> EXERCISE REQUIREMENTS
Which lines of the data include the string "WaitList"? List them all.
━━━ EXTRACTED RECORDS
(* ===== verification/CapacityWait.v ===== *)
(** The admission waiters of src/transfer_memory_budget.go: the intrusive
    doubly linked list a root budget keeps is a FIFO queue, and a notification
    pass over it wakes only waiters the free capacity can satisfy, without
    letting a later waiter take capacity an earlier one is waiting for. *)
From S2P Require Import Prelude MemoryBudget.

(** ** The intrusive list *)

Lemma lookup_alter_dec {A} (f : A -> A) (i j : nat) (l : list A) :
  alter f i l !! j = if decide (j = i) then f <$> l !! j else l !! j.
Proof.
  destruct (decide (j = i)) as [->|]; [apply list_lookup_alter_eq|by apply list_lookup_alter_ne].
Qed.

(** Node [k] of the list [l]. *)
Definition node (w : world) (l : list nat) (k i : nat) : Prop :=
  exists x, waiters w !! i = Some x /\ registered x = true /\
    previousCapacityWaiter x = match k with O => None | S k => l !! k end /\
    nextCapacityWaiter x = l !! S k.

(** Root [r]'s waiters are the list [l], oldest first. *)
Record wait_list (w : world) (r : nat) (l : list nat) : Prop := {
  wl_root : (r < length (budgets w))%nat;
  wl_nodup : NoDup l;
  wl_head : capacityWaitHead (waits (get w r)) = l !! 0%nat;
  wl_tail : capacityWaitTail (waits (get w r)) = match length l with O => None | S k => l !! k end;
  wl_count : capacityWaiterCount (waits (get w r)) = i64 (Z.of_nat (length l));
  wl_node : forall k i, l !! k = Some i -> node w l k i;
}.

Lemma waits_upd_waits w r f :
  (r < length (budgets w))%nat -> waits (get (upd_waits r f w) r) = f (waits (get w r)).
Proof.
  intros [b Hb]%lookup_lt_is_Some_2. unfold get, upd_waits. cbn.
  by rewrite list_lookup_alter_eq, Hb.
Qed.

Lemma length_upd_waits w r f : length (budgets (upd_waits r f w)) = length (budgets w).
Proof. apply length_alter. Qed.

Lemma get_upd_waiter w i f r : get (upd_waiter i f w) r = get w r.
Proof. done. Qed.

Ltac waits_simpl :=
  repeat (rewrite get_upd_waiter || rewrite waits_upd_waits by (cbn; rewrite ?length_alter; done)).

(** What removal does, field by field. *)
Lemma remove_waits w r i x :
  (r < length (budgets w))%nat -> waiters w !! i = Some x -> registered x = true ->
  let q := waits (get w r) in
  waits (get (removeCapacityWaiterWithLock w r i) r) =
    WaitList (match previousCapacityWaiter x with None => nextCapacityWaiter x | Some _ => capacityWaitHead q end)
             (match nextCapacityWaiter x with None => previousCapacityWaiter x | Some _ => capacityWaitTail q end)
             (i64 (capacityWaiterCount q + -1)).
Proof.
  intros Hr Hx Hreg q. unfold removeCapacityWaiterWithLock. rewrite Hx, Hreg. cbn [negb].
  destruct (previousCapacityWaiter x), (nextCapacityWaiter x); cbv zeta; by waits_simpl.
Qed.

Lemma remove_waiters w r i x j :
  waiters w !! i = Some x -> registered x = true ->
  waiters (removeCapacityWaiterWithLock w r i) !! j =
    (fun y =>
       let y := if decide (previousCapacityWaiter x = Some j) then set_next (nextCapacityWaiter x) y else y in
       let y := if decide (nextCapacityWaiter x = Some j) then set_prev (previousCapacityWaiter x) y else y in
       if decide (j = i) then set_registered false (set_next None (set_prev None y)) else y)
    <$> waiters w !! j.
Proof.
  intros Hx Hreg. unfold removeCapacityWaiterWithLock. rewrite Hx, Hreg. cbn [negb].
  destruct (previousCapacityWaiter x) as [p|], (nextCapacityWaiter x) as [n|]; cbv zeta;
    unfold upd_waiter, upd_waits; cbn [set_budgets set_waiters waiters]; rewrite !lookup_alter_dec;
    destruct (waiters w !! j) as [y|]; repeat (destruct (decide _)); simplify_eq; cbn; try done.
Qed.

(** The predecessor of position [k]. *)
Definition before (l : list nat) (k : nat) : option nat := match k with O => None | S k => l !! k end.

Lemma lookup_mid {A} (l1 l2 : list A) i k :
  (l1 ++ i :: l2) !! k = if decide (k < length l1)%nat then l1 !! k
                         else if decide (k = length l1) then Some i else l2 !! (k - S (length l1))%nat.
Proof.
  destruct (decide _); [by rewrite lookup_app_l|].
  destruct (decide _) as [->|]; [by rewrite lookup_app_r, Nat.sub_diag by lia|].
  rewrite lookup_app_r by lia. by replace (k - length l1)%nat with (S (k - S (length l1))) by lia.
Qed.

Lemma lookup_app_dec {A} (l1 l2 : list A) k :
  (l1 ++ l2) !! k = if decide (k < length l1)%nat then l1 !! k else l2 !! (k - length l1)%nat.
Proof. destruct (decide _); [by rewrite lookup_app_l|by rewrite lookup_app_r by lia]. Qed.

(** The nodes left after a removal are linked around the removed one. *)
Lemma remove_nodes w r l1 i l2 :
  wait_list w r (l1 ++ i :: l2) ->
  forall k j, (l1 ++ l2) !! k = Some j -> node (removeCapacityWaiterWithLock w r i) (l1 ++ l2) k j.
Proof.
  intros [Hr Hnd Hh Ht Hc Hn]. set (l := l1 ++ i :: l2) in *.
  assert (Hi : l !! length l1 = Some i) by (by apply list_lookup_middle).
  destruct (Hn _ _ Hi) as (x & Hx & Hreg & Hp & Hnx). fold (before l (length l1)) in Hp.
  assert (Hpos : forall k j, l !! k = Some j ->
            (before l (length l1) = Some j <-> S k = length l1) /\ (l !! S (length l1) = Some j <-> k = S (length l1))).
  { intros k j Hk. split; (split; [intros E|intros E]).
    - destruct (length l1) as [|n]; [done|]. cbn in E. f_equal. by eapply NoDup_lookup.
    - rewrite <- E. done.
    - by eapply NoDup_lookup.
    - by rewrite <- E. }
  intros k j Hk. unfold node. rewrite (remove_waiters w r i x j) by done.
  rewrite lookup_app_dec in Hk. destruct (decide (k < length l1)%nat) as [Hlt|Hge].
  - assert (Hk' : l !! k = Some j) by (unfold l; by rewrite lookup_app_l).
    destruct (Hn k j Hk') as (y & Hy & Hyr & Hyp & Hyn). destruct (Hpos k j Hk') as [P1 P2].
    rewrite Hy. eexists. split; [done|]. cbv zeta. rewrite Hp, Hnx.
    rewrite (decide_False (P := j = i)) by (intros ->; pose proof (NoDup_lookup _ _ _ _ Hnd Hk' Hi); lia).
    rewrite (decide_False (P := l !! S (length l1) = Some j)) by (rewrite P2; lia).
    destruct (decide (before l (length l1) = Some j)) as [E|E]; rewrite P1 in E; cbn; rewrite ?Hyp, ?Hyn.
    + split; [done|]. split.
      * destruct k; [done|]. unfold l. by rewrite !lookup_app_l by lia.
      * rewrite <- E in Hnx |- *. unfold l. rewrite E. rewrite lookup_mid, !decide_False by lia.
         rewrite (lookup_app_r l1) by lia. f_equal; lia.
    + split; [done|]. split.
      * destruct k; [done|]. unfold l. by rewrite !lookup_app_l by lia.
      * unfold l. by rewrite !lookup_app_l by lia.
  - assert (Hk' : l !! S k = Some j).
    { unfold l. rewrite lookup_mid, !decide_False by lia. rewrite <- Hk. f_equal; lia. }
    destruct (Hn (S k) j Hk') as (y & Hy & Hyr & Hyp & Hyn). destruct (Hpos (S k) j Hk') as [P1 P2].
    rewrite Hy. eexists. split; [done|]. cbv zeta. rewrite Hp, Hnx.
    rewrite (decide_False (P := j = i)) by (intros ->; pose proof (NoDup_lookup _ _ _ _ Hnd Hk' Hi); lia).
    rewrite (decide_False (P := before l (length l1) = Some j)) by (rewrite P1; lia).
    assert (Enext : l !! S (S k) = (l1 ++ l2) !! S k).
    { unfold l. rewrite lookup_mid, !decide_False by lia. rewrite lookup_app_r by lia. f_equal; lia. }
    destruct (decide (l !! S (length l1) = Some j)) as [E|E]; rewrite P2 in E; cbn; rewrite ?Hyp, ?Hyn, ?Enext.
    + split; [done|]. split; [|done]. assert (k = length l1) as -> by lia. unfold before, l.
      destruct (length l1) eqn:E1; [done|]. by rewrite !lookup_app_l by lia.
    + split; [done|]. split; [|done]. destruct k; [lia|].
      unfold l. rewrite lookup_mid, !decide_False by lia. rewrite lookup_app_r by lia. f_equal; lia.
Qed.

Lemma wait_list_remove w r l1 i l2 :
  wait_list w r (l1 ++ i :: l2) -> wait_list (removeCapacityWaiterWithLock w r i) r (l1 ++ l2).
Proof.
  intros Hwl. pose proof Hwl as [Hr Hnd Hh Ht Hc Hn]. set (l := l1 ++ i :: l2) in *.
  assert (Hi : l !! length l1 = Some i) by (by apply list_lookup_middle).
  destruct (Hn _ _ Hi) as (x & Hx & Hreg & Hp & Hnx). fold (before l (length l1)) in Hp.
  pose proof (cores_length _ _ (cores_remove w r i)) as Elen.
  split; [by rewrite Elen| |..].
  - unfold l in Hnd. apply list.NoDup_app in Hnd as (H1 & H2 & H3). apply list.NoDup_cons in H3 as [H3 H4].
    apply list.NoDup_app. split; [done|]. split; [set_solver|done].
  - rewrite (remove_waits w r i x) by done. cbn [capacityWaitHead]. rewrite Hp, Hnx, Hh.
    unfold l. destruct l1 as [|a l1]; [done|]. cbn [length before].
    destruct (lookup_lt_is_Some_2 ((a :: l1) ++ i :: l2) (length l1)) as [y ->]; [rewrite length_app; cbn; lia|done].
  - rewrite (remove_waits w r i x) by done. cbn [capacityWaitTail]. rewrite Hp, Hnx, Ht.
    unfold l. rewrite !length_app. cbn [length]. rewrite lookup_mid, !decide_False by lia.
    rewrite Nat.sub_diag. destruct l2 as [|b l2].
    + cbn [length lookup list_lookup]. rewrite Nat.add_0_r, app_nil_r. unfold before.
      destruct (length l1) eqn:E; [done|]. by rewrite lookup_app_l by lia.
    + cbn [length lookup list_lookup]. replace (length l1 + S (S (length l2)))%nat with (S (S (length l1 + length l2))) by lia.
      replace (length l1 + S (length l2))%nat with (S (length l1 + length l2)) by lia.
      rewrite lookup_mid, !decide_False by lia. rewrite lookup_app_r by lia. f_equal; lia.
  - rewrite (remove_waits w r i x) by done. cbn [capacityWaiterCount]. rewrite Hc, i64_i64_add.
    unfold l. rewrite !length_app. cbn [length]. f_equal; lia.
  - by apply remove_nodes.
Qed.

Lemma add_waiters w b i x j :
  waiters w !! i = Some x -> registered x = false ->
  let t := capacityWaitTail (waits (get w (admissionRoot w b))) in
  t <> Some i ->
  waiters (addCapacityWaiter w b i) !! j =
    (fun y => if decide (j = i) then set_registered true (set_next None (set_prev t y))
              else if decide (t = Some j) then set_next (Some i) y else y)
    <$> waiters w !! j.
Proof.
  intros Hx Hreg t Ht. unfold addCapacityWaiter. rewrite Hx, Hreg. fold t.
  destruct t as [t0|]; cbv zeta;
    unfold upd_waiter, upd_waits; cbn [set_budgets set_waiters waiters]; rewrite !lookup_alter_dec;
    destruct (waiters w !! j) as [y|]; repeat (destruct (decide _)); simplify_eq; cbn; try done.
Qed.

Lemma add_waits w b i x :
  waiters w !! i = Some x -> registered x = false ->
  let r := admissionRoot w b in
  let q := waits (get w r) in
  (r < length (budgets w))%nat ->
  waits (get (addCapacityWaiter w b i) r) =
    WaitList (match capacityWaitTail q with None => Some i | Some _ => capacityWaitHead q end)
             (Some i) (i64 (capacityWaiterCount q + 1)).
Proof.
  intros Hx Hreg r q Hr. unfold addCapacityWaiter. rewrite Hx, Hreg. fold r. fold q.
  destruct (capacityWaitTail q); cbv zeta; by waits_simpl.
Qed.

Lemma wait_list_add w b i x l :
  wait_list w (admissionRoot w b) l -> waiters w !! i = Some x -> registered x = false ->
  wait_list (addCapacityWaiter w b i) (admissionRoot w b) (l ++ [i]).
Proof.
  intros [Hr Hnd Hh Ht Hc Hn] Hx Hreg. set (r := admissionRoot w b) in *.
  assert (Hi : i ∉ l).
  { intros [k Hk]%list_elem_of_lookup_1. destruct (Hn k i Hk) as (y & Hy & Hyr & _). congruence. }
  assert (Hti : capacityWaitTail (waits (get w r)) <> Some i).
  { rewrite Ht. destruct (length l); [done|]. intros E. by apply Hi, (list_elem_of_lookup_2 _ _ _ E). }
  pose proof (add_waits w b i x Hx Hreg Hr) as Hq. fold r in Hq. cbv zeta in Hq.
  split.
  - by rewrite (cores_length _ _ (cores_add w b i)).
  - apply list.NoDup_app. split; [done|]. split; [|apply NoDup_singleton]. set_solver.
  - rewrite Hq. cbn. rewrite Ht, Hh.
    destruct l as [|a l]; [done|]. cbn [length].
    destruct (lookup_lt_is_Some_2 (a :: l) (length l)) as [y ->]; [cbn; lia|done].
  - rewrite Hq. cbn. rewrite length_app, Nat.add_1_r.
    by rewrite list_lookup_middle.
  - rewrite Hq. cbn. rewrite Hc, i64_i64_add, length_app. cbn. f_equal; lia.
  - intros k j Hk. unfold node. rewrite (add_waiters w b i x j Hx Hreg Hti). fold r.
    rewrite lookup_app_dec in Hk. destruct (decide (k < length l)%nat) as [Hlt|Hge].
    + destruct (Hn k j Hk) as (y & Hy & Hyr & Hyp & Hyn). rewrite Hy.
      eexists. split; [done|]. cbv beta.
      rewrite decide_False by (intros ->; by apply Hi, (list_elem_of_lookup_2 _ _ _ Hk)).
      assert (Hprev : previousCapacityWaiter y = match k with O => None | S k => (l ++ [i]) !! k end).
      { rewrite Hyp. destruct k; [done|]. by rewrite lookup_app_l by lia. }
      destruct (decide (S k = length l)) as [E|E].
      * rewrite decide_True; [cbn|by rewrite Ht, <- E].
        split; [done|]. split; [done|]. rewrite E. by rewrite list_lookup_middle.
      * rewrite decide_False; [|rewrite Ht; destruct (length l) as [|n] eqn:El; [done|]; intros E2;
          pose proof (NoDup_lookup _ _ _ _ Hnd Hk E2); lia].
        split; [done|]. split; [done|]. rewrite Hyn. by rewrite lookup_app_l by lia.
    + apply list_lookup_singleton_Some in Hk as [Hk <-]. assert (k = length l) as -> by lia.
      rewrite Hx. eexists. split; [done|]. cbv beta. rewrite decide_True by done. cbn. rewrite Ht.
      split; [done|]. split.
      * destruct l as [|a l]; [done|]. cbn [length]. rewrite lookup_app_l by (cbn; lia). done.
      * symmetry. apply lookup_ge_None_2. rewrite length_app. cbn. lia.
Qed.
━━━━━━
> RESPONSE BELOW
    WaitList (match previousCapacityWaiter x with None => nextCapacityWaiter x | Some _ => capacityWaitHead q end)
    WaitList (match capacityWaitTail q with None => Some i | Some _ => capacityWaitHead q end)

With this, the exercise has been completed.